For all data sets, the CHADS2 score was used for patient entry. Because the CHA2DS2-VASc score has largely supplanted CHADS2, risk prediction was reported using both. Assessment of bleeding risk was a clinical site determination. Though not prospectively captured in the Watchman studies, many components of the HAS-BLED score were captured as a part of routine data collection. A conservative bleeding score was determined using the available case report form data and points were assigned per the HAS-BLED score. Abnormal liver function and labile INR were not captured and were consequently assigned a score of zero. An independent Clinical Events Committee adjudicated strokes in all trials and registries. Ischemic stroke was defined as sudden onset of a focal neurological deficit with symptoms and/or signs persisting >24 h, or symptoms <24 h with computed tomography or magnetic resonance imaging evidence of tissue loss without hemorrhage. Although hemorrhagic stroke definitions varied slightly from the PROTECT AF trial to the PREVAIL trial, they included sudden onset of a focal neurological deficit with computed tomography or magnetic resonance imaging evidence of tissue loss with evidence of blood vessel and/or intracranial hemorrhage with symptomatic focal neurological deficit. Subdural hematomas with evidence of parenchymal involvement such as parenchymal extensions or contusion were adjudicated as a hemorrhagic stroke, unless confined exclusively to the subdural space.

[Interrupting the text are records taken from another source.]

(* ===== verification/Collector.v ===== *)
(** * The Collector: graph traversal and artifact delivery

    [capture/collector/src/pydump/collector.py].  One session owns a framed
    socket and a heap writer; [_capture] talks to the Agent, walks the object
    graph and streams it to the writer; [capture] delivers the file under its
    final name or leaves nothing behind. *)
From stdpp Require Import base tactics numbers list gmap strings.
From S2P Require Import Prelude PyData Struct Text StrOps Floats Paths Errors Protocol CaptureModel HeapWriter.

(** ** State *)

(** The counters of [CaptureStats]; its durations are the [Readings] below. *)
Record CaptureStats := mkCaptureStats {
  object_count : Z;
  referent_count : Z;
  pending_peak : Z;
  scheduled_peak : Z;
  wire_sent_bytes : Z;
  wire_received_bytes : Z;
  wire_sent_frames : Z;
  wire_received_frames : Z;
  bulk_records : Z;
  artifact_bytes : Z;
}.

Definition new_capture_stats : CaptureStats := mkCaptureStats 0 0 0 0 0 0 0 0 0 0.

(** The readings of the clock, in nanoseconds, in a session that completes: in
    [capture], after HELLO, before the roots, before the objects, before FINISH,
    after COMPLETE, at the end of [_capture] and in the [finally] block *)
Record Readings := mkReadings {
  r_started : Z;
  r_hello_received : Z;
  r_roots_started : Z;
  r_objects_started : Z;
  r_finish_started : Z;
  r_agent_completed : Z;
  r_finalized : Z;
  r_ended : Z;
}.

(** The durations of [CaptureStats] *)
Definition total_seconds (r : Readings) : float := seconds_between (r_started r) (r_ended r).
Definition hello_wait_seconds (r : Readings) : float := seconds_between (r_started r) (r_hello_received r).
Definition setup_seconds (r : Readings) : float := seconds_between (r_hello_received r) (r_roots_started r).
Definition roots_seconds (r : Readings) : float := seconds_between (r_roots_started r) (r_objects_started r).
Definition objects_seconds (r : Readings) : float := seconds_between (r_objects_started r) (r_finish_started r).
Definition finish_handshake_seconds (r : Readings) : float := seconds_between (r_finish_started r) (r_agent_completed r).
Definition target_pause_seconds (r : Readings) : float := seconds_between (r_hello_received r) (r_agent_completed r).
Definition artifact_finalize_seconds (r : Readings) : float := seconds_between (r_agent_completed r) (r_finalized r).

(** [_max_rss_bytes]: the kernel's [ru_maxrss], which only macOS counts in bytes *)
Definition _max_rss_bytes (platform : str) (ru_maxrss : Z) : Z :=
  if bool_decide (platform = lit "darwin") then ru_maxrss else ru_maxrss * 1024.

(** The constructor's arguments; [progress] says whether a callback was given. *)
Record Collector := mkCollector {
  _nonce : bytes;
  _str_repr_len : Z;
  _dump_attributes : bool;
  _batch_size : Z;
  _progress : bool;
}.

Definition new_collector (nonce : bytes) (str_repr_len : Z) (dump_attributes : bool) (batch_size : Z)
  (progress : bool) : result exc Collector :=
  if (length nonce =? NONCE_SIZE)%nat
  then Ok (mkCollector nonce str_repr_len dump_attributes batch_size progress)
  else Err (ValueError (lit "nonce must contain " ++ dec_string (Z.of_nat NONCE_SIZE) ++ lit " bytes")).

(** What [_capture] works on: the channel, the writer, the counters, what went
    to standard error and to the progress callback. *)
Record Session := mkSession {
  channel : FramedSocket;
  writer : HeapWriter;
  cstats : CaptureStats;
  warnings : list str;
  progress_calls : list (Z * Z);
}.

(** The local variables of the traversal *)
Record Traversal := mkTraversal { scheduled : gset Z; pending : list Z }.

(** The local variables of the object loop *)
Record Progress := mkProgress { walk : Traversal; types : dict Z str; completed : Z }.

Module CollectorOps.
Abbreviation C := (M Session exc).

Definition set_channel (c : FramedSocket) (s : Session) : Session :=
  mkSession c (writer s) (cstats s) (warnings s) (progress_calls s).
Definition set_writer (w : HeapWriter) (s : Session) : Session :=
  mkSession (channel s) w (cstats s) (warnings s) (progress_calls s).
Definition set_cstats (f : CaptureStats → CaptureStats) (s : Session) : Session :=
  mkSession (channel s) (writer s) (f (cstats s)) (warnings s) (progress_calls s).
Definition add_warning (line : str) (s : Session) : Session :=
  mkSession (channel s) (writer s) (cstats s) (warnings s ++ [line]) (progress_calls s).
Definition add_progress (completed left : Z) (s : Session) : Session :=
  mkSession (channel s) (writer s) (cstats s) (warnings s) (progress_calls s ++ [(completed, left)]).

(** A call on the channel, and one on the writer *)
Definition on_channel {A} (m : M FramedSocket exc A) : C A := λ s,
  let '(r, c) := m (channel s) in (r, set_channel c s).
Definition on_writer {A} (m : M HeapWriter exc A) : C A := λ s,
  let '(r, w) := m (writer s) in (r, set_writer w s).

Definition receive : C Frame := on_channel FramedSocketOps.receive.
Definition send (kind : FrameKind) (payload : bytes) : C unit :=
  on_channel (FramedSocketOps.send kind payload).

Definition _expect (expected : FrameKind) : C Frame :=
  frame ← receive;
  if decide (kind frame = ERROR)
  then raise (PydumpError (lit "agent failed: " ++ decode_text (payload frame)))
  else if decide (kind frame = expected) then mret frame
  else raise (ProtocolError (lit "expected " ++ kind_name expected ++ lit ", received "
                             ++ kind_name (kind frame))).

Definition _raise_unexpected {A} (frame : Frame) (stage : str) : C A :=
  if decide (kind frame = ERROR)
  then raise (PydumpError (lit "agent failed during " ++ stage ++ lit ": " ++ decode_text (payload frame)))
  else raise (ProtocolError (lit "received unexpected " ++ kind_name (kind frame)
                             ++ lit " during " ++ stage)).

(** *** One object *)

Definition add_referents (l : list Z) (obj : HeapObject) : HeapObject :=
  mkHeapObject (address obj) (type_address obj) (type_name obj) (shallow_size obj) (content_kind obj)
    (sequence_content obj) (dict_content obj) (referents obj ∪ list_to_set l) (attributes obj) (str_repr obj).
Definition extend_sequence (l : list Z) (obj : HeapObject) : HeapObject :=
  mkHeapObject (address obj) (type_address obj) (type_name obj) (shallow_size obj) (content_kind obj)
    (sequence_content obj ++ l) (dict_content obj) (referents obj) (attributes obj) (str_repr obj).
Definition extend_dict (l : list (Z * Z)) (obj : HeapObject) : HeapObject :=
  mkHeapObject (address obj) (type_address obj) (type_name obj) (shallow_size obj) (content_kind obj)
    (sequence_content obj) (dict_content obj ++ l) (referents obj) (attributes obj) (str_repr obj).
Definition set_str_repr (s : str) (obj : HeapObject) : HeapObject :=
  mkHeapObject (address obj) (type_address obj) (type_name obj) (shallow_size obj) (content_kind obj)
    (sequence_content obj) (dict_content obj) (referents obj) (attributes obj) s.

Definition hex0x (a : Z) : str := lit "0x" ++ hex_string a.

(** [f"<{obj.type_name} at 0x{obj.address:x}>"[:self._str_repr_len]] in place of
    an empty preview *)
Definition default_repr (str_repr_len : Z) (obj : HeapObject) : HeapObject :=
  if (0 <=? str_repr_len) && bool_decide (str_repr obj = [])
  then set_str_repr (py_prefix str_repr_len
         (lit "<" ++ type_name obj ++ lit " at " ++ hex0x (address obj) ++ lit ">")) obj
  else obj.

(** The loop over the frames of an object *)
Fixpoint receive_parts (fuel : nat) (str_repr_len expected_address : Z) (obj : HeapObject)
  : C HeapObject :=
  match fuel with
  | O => raise OutOfFuel
  | S fuel =>
      frame ← receive;
      match kind frame with
      | REFERENTS =>
          l ← lift (decode_addresses (payload frame));
          receive_parts fuel str_repr_len expected_address (add_referents l obj)
      | SEQUENCE_CONTENT =>
          l ← lift (decode_addresses (payload frame));
          receive_parts fuel str_repr_len expected_address (extend_sequence l obj)
      | DICT_CONTENT =>
          l ← lift (decode_dict_entries (payload frame));
          receive_parts fuel str_repr_len expected_address (extend_dict l obj)
      | PREVIEW =>
          receive_parts fuel str_repr_len expected_address (set_str_repr (decode_text (payload frame)) obj)
      | WARNING =>
          modify (add_warning (lit "pydump agent warning: " ++ decode_text (payload frame)));;
          receive_parts fuel str_repr_len expected_address obj
      | OBJECT_END => mret (default_repr str_repr_len obj)
      | _ => _raise_unexpected frame (lit "object " ++ hex0x expected_address)
      end
  end.

(** Every frame uses up some of the channel's backlog. *)
Definition backlog_fuel (s : Session) : nat := S (backlog (channel s)).

Definition _receive_object (str_repr_len expected_address : Z) : C HeapObject :=
  frame ← _expect OBJECT_BEGIN;
  begin ← lift (decode_object_begin (payload frame));
  if negb (Protocol.address begin =? expected_address)
  then raise (ProtocolError (lit "agent returned object " ++ hex0x (Protocol.address begin)
                             ++ lit ", expected " ++ hex0x expected_address))
  else match content_kind_of (Protocol.content_kind begin) with
       | None => raise (ProtocolError (lit "object " ++ hex0x (Protocol.address begin)
                          ++ lit " has unknown content kind " ++ dec_string (Protocol.content_kind begin)))
       | Some kind =>
           s ← get;
           receive_parts (backlog_fuel s) str_repr_len expected_address
             (new_object (Protocol.address begin) (Protocol.type_address begin)
                (Protocol.type_name begin) (Protocol.shallow_size begin) kind)
       end.

(** *** Scheduling *)

Definition schedule_one (t : Traversal) (address : Z) : Traversal :=
  if negb (address =? 0) && bool_decide (address ∉ scheduled t)
  then mkTraversal (scheduled t ∪ {[address]}) (pending t ++ [address])
  else t.

Definition note_peaks (t : Traversal) (st : CaptureStats) : CaptureStats :=
  mkCaptureStats (object_count st) (referent_count st)
    (Z.max (pending_peak st) (blen (pending t)))
    (Z.max (scheduled_peak st) (Z.of_nat (size (scheduled t))))
    (wire_sent_bytes st) (wire_received_bytes st) (wire_sent_frames st) (wire_received_frames st)
    (bulk_records st) (artifact_bytes st).

Definition schedule (addresses : list Z) (t : Traversal) : C Traversal :=
  let t := foldl schedule_one t addresses in
  modify (set_cstats (note_peaks t));;
  mret t.

(** The loop over the root batches *)
Fixpoint enumerate_roots (fuel : nat) (t : Traversal) : C Traversal :=
  match fuel with
  | O => raise OutOfFuel
  | S fuel =>
      frame ← receive;
      match kind frame with
      | ROOT_BATCH =>
          l ← lift (decode_addresses (payload frame));
          t ← schedule l t;
          enumerate_roots fuel t
      | ROOTS_DONE => mret t
      | _ => _raise_unexpected frame (lit "root enumeration")
      end
  end.

(** *** The object loop *)

(** [[pending.pop() for _ in range(min(self._batch_size, len(pending)))]] *)
Definition pop_batch (batch_size : Z) (t : Traversal) : list Z * Traversal :=
  let n := Z.to_nat (Z.min batch_size (blen (pending t))) in
  (take n (reverse (pending t)),
   mkTraversal (scheduled t) (take (length (pending t) - n) (pending t))).

Definition count_object (completed referents : Z) (st : CaptureStats) : CaptureStats :=
  mkCaptureStats completed (referent_count st + referents) (pending_peak st) (scheduled_peak st)
    (wire_sent_bytes st) (wire_received_bytes st) (wire_sent_frames st) (wire_received_frames st)
    (bulk_records st) (artifact_bytes st).

Section ObjectLoop.
Context `{SetOrder} (self : Collector) (well_known_types : dict str Z).

Definition schedule_object (obj : HeapObject) (t : Traversal) : C Traversal :=
  t ← schedule (set_iter (referents obj)) t;
  t ← (match content_kind obj with
       | DICT =>
           (fix go (entries : list (Z * Z)) (t : Traversal) : C Traversal :=
              match entries with
              | [] => mret t
              | (key, value) :: entries => t ← schedule [key; value] t; go entries t
              end) (dict_content obj) t
       | _ => schedule (sequence_content obj) t
       end);
  t ← schedule (attr_address <$> attributes obj) t;
  schedule [type_address obj] t.

Definition capture_object (expected_address : Z) (p : Progress) : C Progress :=
  obj ← _receive_object (_str_repr_len self) expected_address;
  on_writer (HeapWriterOps.write_object obj well_known_types);;
  let types := dict_set (types p) (type_address obj) (type_name obj) in
  t ← schedule_object obj (walk p);
  let completed := completed p + 1 in
  modify (set_cstats (count_object completed (Z.of_nat (size (referents obj)))));;
  mret (mkProgress t types completed).

Fixpoint capture_batch (batch : list Z) (p : Progress) : C Progress :=
  match batch with
  | [] => mret p
  | expected_address :: batch => p ← capture_object expected_address p; capture_batch batch p
  end.

Definition request_batch (p : Progress) : C Progress :=
  let '(batch, t) := pop_batch (_batch_size self) (walk p) in
  wire ← lift (encode_addresses batch);
  send REQUEST_OBJECTS wire;;
  p ← capture_batch batch (mkProgress t (types p) (completed p));
  _expect BATCH_DONE;;
  (if _progress self then modify (add_progress (completed p) (blen (pending (walk p)))) else mret tt);;
  mret p.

Statistical Analysis for Meta-analysis


This patient level meta-analysis had 3 components: 1) assessment of the device outcomes including all primary efficacy components, all-cause mortality, and major bleeding versus warfarin control in patients randomized in both the PROTECT AF and PREVAIL trials; 2) the primary composite efficacy rates of patients receiving the Watchman device in both randomized controlled trials and registries; and 3) comparison of the device performance in each of the 4 trials.

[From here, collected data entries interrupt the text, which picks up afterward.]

Lemma walked_absorb finished a rest p :
  walked finished (a :: rest) p → walked (finished ++ [a]) rest (absorb p (target a)).
Proof.
  intros [Hnd Hsch Hre Hro Hcl].
  destruct (schedule_fold_extends (mention_list (target a)) (walk p)) as (new & Hp & Hndn & Hs & Hnew & Hall).
  assert (reach roots a) as Ha by (apply Hre, Hsch; set_solver).
  assert (∀ x, x ∈ new → x ∉ finished ++ (a :: rest) ++ pending (walk p)) as Hfresh.
  { intros x Hx. rewrite <- Hsch. by apply Hnew. }
  constructor; cbn [absorb walk].
  - rewrite Hp. assert (finished ++ (a :: rest) ++ pending (walk p)
                        = (finished ++ [a]) ++ rest ++ pending (walk p)) as E by (by rewrite <- app_assoc).
    rewrite E in Hnd, Hfresh. rewrite !app_assoc in *. apply NoDup_app.
    split; [done|]. split; [|done]. intros x Hx Hx2. by apply (Hfresh x).
  - intros x. rewrite Hs, Hp, elem_of_union, elem_of_list_to_set, Hsch. set_solver.
  - intros x. rewrite Hs, elem_of_union, elem_of_list_to_set. intros [Hx|Hx]; [by apply Hre|].
    destruct (Hnew x Hx) as (_ & Hx0 & Hin). apply (reach_step roots a); [done| |done].
    by apply elem_of_mention_list.
  - intros x Hx Hx0. rewrite Hs. apply elem_of_union. left. by apply Hro.
  - intros b x [Hb| ->%list_elem_of_singleton]%elem_of_app Hx Hx0.
    + rewrite Hs. apply elem_of_union. left. by eapply Hcl.
    + apply Hall; [by apply elem_of_mention_list|done].
Qed.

Both randomized trials were designed to establish noninferiority of a device-based strategy versus warfarin for a composite primary efficacy endpoint. To evaluate benefit-risk ratio, the PROTECT AF and PREVAIL data sets were combined with all available follow-up and analyzed as a traditional patient-level meta-analysis. Fully utilizing the data from both trials while accounting for the fact that they are different studies facilitates more robust exploration of the role of covariates.

This meta-analysis of these 2 studies is appropriate because both studies randomized subjects to the same treatment strategies (Watchman vs. warfarin) and primary efficacy endpoint definitions. The baseline risk profile in the combined the PROTECT AF and PREVAIL trial population included a somewhat higher risk profile for the PREVAIL trial; subgroup analyses by CHADS2 and CHA2DS2-VASc scores were performed to assess differences in outcome by baseline risk profile. Further, results were stratified with Cox proportional hazards modeling, adjusting for potential baseline risk differences. In addition, the device patients from the registry data were combined with all randomized data in the same fashion. Though registries had no control group, the same criteria around device and primary efficacy definitions apply. Given the variable initiation of recruitment, the PROTECT AF trial patients have the longest follow-up, but registry patients provide the largest number of patients.

Analyses were intent-to-treat, censoring data from patients without events at the time of the last known status. A Cox proportional hazards model with confidence intervals (CIs) was used for comparison of event rates. For the analysis including the randomized trials, this model was stratified by study (PROTECT AF or PREVAIL) in order to account for differences in risk profiles. For the analysis including all 4 data sets, studies were treated as "clusters" in order to account for correlation among patients within studies. The Kaplan-Meier method was used for graphical assessment of time-dependent events. Results are presented using frequentist statistics and 2-sided p values nominally significant at p < 0.05 with no adjustments for multiple comparisons.